> [WHAT IS BEING ASKED]
Report every line of the records below that includes the string "segments".

DATASET ENTRIES START

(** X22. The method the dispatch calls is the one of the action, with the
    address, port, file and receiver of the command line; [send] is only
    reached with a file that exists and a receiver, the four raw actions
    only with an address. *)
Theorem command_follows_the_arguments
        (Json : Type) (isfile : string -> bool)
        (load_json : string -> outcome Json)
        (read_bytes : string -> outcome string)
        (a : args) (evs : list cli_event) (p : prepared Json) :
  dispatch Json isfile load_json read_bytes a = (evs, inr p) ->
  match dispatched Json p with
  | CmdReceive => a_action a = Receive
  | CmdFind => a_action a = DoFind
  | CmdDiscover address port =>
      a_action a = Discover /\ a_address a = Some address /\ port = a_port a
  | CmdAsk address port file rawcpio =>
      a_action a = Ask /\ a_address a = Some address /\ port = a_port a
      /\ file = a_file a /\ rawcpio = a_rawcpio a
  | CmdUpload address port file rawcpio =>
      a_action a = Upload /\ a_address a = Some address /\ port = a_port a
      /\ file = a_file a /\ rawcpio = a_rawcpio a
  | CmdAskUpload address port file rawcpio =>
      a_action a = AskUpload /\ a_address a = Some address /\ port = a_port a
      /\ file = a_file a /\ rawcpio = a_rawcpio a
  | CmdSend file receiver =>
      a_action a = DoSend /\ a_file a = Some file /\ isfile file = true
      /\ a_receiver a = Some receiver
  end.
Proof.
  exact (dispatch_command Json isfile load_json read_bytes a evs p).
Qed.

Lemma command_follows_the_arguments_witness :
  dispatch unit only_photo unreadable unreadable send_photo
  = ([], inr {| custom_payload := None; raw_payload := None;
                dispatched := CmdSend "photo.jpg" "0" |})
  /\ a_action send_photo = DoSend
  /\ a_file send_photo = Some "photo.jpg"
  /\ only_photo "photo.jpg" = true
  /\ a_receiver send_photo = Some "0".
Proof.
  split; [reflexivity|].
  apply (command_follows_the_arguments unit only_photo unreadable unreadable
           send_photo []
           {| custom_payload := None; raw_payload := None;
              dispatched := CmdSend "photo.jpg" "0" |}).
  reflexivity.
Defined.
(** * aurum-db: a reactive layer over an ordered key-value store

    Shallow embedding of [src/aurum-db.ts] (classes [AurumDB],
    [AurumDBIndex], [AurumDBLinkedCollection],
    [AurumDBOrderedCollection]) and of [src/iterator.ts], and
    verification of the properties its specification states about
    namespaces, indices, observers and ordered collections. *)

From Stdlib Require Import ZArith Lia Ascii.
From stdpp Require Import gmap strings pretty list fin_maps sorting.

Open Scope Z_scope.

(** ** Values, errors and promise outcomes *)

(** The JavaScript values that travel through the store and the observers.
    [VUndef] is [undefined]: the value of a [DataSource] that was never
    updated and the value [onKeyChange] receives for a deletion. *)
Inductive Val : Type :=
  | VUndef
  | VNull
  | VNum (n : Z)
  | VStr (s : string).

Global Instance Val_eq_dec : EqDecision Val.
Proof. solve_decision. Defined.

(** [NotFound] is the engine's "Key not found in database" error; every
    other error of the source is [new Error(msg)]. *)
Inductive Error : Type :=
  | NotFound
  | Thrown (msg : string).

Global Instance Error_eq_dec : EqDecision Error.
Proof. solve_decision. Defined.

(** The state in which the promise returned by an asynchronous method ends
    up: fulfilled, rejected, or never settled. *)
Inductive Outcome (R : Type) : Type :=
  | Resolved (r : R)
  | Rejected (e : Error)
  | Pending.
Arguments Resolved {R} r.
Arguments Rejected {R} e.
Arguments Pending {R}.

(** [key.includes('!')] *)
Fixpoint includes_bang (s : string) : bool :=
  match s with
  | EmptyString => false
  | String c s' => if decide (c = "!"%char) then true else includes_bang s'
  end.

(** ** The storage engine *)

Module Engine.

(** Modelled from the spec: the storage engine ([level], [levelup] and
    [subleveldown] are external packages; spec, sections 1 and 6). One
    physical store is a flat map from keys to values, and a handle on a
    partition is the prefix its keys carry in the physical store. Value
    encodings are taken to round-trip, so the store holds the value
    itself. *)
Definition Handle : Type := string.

DATASET ENTRIES END
DATASET ENTRIES START

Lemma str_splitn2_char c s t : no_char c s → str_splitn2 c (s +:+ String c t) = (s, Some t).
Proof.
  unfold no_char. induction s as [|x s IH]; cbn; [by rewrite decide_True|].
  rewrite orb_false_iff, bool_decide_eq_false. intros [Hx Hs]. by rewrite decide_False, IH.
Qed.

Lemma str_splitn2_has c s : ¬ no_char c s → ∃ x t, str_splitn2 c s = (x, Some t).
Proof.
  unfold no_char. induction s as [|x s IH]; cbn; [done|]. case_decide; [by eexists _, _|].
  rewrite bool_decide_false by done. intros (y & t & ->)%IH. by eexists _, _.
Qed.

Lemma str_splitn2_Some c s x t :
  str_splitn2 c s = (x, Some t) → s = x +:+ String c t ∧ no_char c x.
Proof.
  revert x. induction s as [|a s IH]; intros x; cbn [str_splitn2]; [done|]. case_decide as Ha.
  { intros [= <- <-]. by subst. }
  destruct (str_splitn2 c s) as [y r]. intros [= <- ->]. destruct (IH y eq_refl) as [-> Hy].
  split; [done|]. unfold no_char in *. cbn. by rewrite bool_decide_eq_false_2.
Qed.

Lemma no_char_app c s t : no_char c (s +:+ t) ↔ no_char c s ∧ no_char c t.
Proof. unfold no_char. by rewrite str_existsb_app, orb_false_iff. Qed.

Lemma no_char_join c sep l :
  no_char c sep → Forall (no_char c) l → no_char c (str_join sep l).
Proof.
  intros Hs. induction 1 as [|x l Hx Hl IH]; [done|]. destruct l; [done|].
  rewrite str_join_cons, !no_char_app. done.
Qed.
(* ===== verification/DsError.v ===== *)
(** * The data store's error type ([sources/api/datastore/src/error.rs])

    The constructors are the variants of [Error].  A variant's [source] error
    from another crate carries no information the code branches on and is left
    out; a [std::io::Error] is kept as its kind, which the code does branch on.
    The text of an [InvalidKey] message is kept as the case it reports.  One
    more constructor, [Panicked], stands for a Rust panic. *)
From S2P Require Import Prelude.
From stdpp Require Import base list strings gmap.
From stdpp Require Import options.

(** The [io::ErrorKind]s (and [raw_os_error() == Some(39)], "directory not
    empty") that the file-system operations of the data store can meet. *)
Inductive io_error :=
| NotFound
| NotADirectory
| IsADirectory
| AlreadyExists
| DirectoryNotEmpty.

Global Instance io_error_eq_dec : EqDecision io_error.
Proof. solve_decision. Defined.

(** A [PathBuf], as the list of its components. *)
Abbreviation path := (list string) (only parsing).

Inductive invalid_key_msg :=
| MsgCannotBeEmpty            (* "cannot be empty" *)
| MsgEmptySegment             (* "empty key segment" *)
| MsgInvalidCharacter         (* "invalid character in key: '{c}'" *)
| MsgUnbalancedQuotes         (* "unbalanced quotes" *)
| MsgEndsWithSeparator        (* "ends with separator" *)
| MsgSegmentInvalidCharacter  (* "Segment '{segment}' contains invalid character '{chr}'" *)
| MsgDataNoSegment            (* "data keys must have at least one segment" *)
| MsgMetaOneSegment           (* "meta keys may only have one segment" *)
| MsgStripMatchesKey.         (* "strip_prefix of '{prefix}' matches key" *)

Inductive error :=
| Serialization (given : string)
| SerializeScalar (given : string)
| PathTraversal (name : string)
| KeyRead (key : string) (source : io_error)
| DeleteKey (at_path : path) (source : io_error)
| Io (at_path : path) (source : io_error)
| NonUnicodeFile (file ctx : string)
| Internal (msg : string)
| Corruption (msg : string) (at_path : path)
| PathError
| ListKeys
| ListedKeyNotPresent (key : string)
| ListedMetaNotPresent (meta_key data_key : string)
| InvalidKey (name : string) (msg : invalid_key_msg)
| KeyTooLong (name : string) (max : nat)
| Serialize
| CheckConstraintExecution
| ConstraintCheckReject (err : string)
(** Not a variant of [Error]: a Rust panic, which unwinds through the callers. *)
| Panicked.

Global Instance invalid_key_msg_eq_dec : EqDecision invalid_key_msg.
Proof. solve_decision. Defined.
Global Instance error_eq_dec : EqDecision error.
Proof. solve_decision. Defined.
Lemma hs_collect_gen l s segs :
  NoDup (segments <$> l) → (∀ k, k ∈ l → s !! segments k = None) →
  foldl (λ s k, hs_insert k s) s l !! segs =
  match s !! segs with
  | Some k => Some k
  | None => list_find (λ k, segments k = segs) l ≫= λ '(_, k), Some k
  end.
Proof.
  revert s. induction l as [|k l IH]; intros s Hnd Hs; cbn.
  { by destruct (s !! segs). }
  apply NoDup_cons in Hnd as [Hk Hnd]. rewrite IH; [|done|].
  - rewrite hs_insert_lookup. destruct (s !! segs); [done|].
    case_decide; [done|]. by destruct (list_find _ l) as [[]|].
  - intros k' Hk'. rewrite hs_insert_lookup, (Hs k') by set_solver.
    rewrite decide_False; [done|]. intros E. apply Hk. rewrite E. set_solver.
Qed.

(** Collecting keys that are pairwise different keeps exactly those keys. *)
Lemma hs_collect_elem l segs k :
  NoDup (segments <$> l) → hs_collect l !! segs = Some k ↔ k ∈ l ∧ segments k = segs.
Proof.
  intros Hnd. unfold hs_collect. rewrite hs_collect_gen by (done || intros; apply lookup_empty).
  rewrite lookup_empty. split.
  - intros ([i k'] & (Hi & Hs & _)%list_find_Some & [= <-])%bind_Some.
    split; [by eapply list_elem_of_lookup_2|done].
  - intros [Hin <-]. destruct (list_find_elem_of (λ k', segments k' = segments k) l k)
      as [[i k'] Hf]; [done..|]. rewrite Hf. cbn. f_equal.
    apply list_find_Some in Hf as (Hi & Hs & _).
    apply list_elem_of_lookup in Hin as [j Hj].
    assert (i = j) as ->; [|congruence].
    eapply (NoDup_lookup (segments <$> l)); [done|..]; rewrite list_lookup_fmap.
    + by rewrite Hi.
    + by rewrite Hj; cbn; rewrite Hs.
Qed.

DATASET ENTRIES END

> [EXERCISE RESULT]
  NoDup (segments <$> l) → (∀ k, k ∈ l → s !! segments k = None) →
  | None => list_find (λ k, segments k = segs) l ≫= λ '(_, k), Some k
  NoDup (segments <$> l) → hs_collect l !! segs = Some k ↔ k ∈ l ∧ segments k = segs.
  - intros [Hin <-]. destruct (list_find_elem_of (λ k', segments k' = segments k) l k)
    eapply (NoDup_lookup (segments <$> l)); [done|..]; rewrite list_lookup_fmap.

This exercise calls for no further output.